И только молодые сидели забытые. Степушка столь же прямой, как штык, с неприбранными губами и растерянным телячьим взглядом. Ему бы хотелось распробовать винца, разговеться стопочкой-другой, и тогда уж пойдет вовсе иная жизнь; да и тошно было совершенно трезвому глуповато разглядывать захмелевших свадебщиков, от которых сейчас можно ждать всякой проказы. И Люба, словно бы чувствуя жениховое желанье и досаду, внутренне тоже напряглась и даже слегка отодвинулась телом, накренилась на правый локоть. Она не однажды уже взглядывала на Степушку, ловила его глаза, но парень не слышал молчаливого зовущего оклика, а уставился куда-то отрешенно и немо (так чудилось Любе), и потому ей сделалось вовсе одиноко. Она устала от долгого пированья, от постоянного гостевого досмотра, от любопытных захмелевших глаз, в которых открывалось ей еще что-то нехорошее, кроме доброго любопытства. И неприметно стаяло томительное волнение под напором долгого разноголосья, густых запахов еды и питья и слоистого табачного чада, от которого щемило глаза и хотелось плакать. Ей так невыразимо загрустилось отчего-то, и в горле тут запершило, и Люба едва крепилась, зажимая в уголках глаз беспричинную будто слезу. А в дальнем закутке души, куда Люба побаивалась заглядывать в предсвадебные дни, шевельнулось что-то похожее на досаду и обман. Лицо у Любы подтаяло, подернулось тенью усталости, и точно бы утратило еще недавнюю влажную свежесть, глаза заглубились, и к вискам просеклись крохотные первые морщинки. Девушка снова пригляделась к Степушке, и его остроносое сухощекое лицо показалось ей неприятно-чужим. Все так же одиноко топталась у порога тетка Матрена, помахивала платочком, лениво дробила топотуху.
- А хорошо гармонь играет
- Все четыре пальчика...
- Ах рано-рано посадили
- Да за решетку мальчика.
Параскева уже не суетилась, хозяйский пыл ее утих и она, притулившись к ободверине, охладело и ровно проглядывала застолье, но, наткнувшись глазами на молодых, материнским сердцем сразу почуяла народившуюся чужеватинку меж ними. Она уловила беду, но сразу не кинулась к сыну, а упреждающе подсказала от порога свадебщикам.

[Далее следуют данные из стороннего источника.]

Ltac bytes_tac := repeat constructor; unfold is_byte; lia.

Lemma luaX_next_total_witness :
  match LLex.luaX_next decimal_strtod decimal_strtod 46 (lex_start (bytes_of_string "while x")) with
  | Some (Return ls) => token (t ls) = 277 /\ lex_ok ls
  | _ => False
  end.
Proof.
  assert (Forall is_byte (bytes_of_string "while x")) as Hb by bytes_tac.
  pose proof (luaX_next_total decimal_strtod decimal_strtod 46 (lex_start (bytes_of_string "while x"))
    (proj1 (lex_start_ok _ Hb)) ltac:(vm_compute; split; discriminate)) as H.
  destruct (luaX_next _ _ _ _) as [[ls|]|] eqn:E; [|vm_compute in E; discriminate E..].
  split; [vm_compute in E; injection E as <-; reflexivity|exact (proj1 (proj1 H))].
Defined.

(** Three lines in two blocks, the CRLF cut in the middle. *)
Lemma chunk_reaches_end_witness :
  match (let* ls := luaX_setinput (Tok 0 NoInfo) NoInfo (luaZ_init [[97; 13]; [10; 98; 61; 50; 10]]) [61; 120] in
         tokens_of decimal_strtod decimal_strtod 46 8 ls) with
  | Some (Return (tks, ls)) => token <$> tks = [TK_NAME; TK_NAME; 61; TK_NUMBER] /\ linenumber ls = 3
  | _ => False
  end.
Proof.
  pose proof (chunk_reaches_end decimal_strtod decimal_strtod 46 [[97; 13]; [10; 98; 61; 50; 10]] [61; 120]
    (Tok 0 NoInfo) NoInfo ltac:(bytes_tac) ltac:(vm_compute; split; discriminate)) as H.
  change (S (length (blocks_stream [[97; 13]; [10; 98; 61; 50; 10]]))) with 8%nat in H.
  destruct (lbind _ _) as [[[tks ls]|]|] eqn:E; [|vm_compute in E; discriminate E..].
  split; [vm_compute in E; injection E as <- _; reflexivity|exact (proj2 (proj2 H))].
Defined.

Lemma quoted_string_reads_back_witness : exists ls',
  LLex.llex decimal_strtod decimal_strtod 46 NoInfo (lex_start (addquoted [] [34; 10; 0; 13; 255] ++ [41])) =
    lret (Tok TK_STRING (Sts [34; 10; 0; 13; 255]), ls') /\
  text ls' = [41] /\ linenumber ls' = linenumber (lex_start (addquoted [] [34; 10; 0; 13; 255] ++ [41])) + feeds [34; 10; 0; 13; 255].
Proof.
  assert (Forall is_byte (addquoted [] [34; 10; 0; 13; 255] ++ [41])) as Hb by bytes_tac.
  exact (quoted_string_reads_back decimal_strtod decimal_strtod 46 NoInfo _ [34; 10; 0; 13; 255] [41]
    (proj1 (lex_start_ok _ Hb)) ltac:(bytes_tac) (proj2 (lex_start_ok _ Hb)) ltac:(vm_compute; reflexivity)
    ltac:(vm_compute; reflexivity)).
Defined.

Lemma name_token_witness : exists ls', text ls' = [40] /\
  linenumber ls' = linenumber (lex_start (bytes_of_string "until" ++ [40])) /\
  LLex.llex decimal_strtod decimal_strtod 46 NoInfo (lex_start (bytes_of_string "until" ++ [40])) =
    lret (Tok 276 NoInfo, ls').
Proof.
  assert (Forall is_byte (bytes_of_string "until" ++ [40])) as Hb by bytes_tac.
  exact (name_token decimal_strtod decimal_strtod 46 NoInfo _ (bytes_of_string "until") [40]
    (proj1 (lex_start_ok _ Hb)) ltac:(split; [reflexivity|repeat constructor]) (proj2 (lex_start_ok _ Hb))
    ltac:(reflexivity) ltac:(vm_compute; reflexivity)).
Defined.

Lemma nul_byte_concat_witness : exists ls',
  LLex.llex decimal_strtod decimal_strtod 46 NoInfo (lex_start [46; 0; 97]) = lret (Tok TK_CONCAT NoInfo, ls') /\
  text ls' = [97].
Proof.
  assert (Forall is_byte [46; 0; 97]) as Hb by bytes_tac.
  exact (nul_byte_concat decimal_strtod decimal_strtod 46 NoInfo _ [97] (proj1 (lex_start_ok _ Hb))
    (proj2 (lex_start_ok _ Hb)) ltac:(split; discriminate)).
Defined.
Lemma set_sbx_fields i sbx : - MAXARG_sBx <= sbx <= MAXARG_sBx ->
  GETARG_sBx (SETARG_sBx i sbx) = sbx /\ GET_OPCODE (SETARG_sBx i sbx) = GET_OPCODE i /\ GETARG_A (SETARG_sBx i sbx) = GETARG_A i.
Proof.
  intros Hs. destruct (instruction_fields 0 0 0 0 0) as (_ & _ & E & _); [fields..|]. destruct (E i sbx) as (? & ? & ?); [lia|done].
Qed.
#[export] Hint Resolve opcode_range : instr.
(* ===== verification/LProto.v ===== *)
(** * Function prototypes (src/lua/lobject.h)

    A [Proto] with its constants, code, nested prototypes and debug information. A
    string pointer that may be NULL is an [option]; two pointers to interned
    strings are equal when the strings are. *)
From stdpp Require Import base list option.
From Stdlib Require Import ZArith Lia.
From S2P Require Import Prelude.
Local Open Scope Z_scope.

(** The constants a prototype may hold: [k] is an array of [TValue]s, of these types only. *)
Inductive kvalue := KNil | KBoolean (b : bool) | KNumber (n : Z) | KString (s : option bytes).

Definition kisstring (o : kvalue) : bool := match o with KString _ => true | _ => false end.

Record LocVar := { varname : option bytes; startpc : Z; endpc : Z }.

Inductive Proto := MkProto {
  source : option bytes;
  linedefined : Z;
  lastlinedefined : Z;
  nups : Z;
  numparams : Z;
  is_vararg : Z;
  maxstacksize : Z;
  code : list Z;
  k : list kvalue;
  p : list Proto;
  lineinfo : list Z;
  locvars : list LocVar;
  upvalues : list (option bytes);
}.

Definition sizecode (f : Proto) : Z := Z.of_nat (length (code f)).
Definition sizek (f : Proto) : Z := Z.of_nat (length (k f)).
Definition sizep (f : Proto) : Z := Z.of_nat (length (p f)).
Definition sizelineinfo (f : Proto) : Z := Z.of_nat (length (lineinfo f)).
Definition sizeupvalues (f : Proto) : Z := Z.of_nat (length (upvalues f)).
Definition sizelocvars (f : Proto) : Z := Z.of_nat (length (locvars f)).

Definition VARARG_HASARG : Z := 1.
Definition VARARG_ISVARARG : Z := 2.
Definition VARARG_NEEDSARG : Z := 4.
Definition MAXSTACK : Z := 250.
Definition LUAI_MAXCCALLS : Z := 200.
Definition LUA_MULTRET : Z := -1.

(** The nesting depth of a prototype. *)
Fixpoint proto_depth (f : Proto) : nat := S (list_max (map proto_depth (p f))).

(** Induction over a prototype and the ones nested in it. *)
Definition proto_rect' (P : Proto -> Prop) (H : forall f, Forall P (p f) -> P f) : forall f, P f :=
  fix go f := H f ((fix gos l := match l return Forall P l with
                                 | [] => List.Forall_nil _
                                 | g :: l => List.Forall_cons _ g l (go g) (gos l)
                                 end) (p f)).

Lemma proto_depth_in f g : In g (p f) -> (proto_depth g < proto_depth f)%nat.
Proof.
  intros Hg. destruct f. simpl in *. apply Nat.lt_succ_r.
  pose proof (list_max_le (map proto_depth p0) (list_max (map proto_depth p0))) as [Hm _].
  specialize (Hm (Nat.le_refl _)). rewrite List.Forall_forall in Hm. apply Hm. by apply in_map.
Qed.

– Молодых-то вовсе кинули. Молоды-ти наши замерзли и прокисли. – И пошла кругом, прогибая половицы и грузно прогибаясь в коленях. Одуванчиковые волосы распушились, и в лице сквозь житейскую усталость проступило уже вымученное веселье. – «Сидит миленок на крыльце, эх да с выраженьем на лице. А у него одно лицо занимает все крыльцо...» Ну пойдем, сынок, Люба, доченька...
Поначалу притиснула их друг к дружке, словно просила, умоляла тайно не чужаться и наладить любовное согласье, но молодые невольно заупрямились и не поддались под ладонью, я тогда Параня, уже скрыто сердясь, ловко выдернула сына из-за стола. И, точно дожидаясь этой единственной минуты, Степушка скользом подхватил чужой стакашек, ловко плеснул в себя и пошел горницей, задробил корольком, мелко семеня и сочно охлапывая себя по тощим ляжкам.
- Ух-ух, я петух,
- кто меня потопчет.
- Кабы курочкой был я,
- потоптали бы меня...
И тут выдал частый перехлест новыми, необношенными ботинками, приложил кожаные скользкие подметки к старинной крашеной половице, словно бы весенний дятел прошелся по высокой боровой сушине, а после кинул коленце и чечетку проиграл ладонями на впалой груди; и все так звонко и чисто возникло, такой неожиданный лад оказался в Степушкиной пляске, вдруг так переменилось его нескладное тело, что гости разом, неожиданно для себя, восхитились и загудели.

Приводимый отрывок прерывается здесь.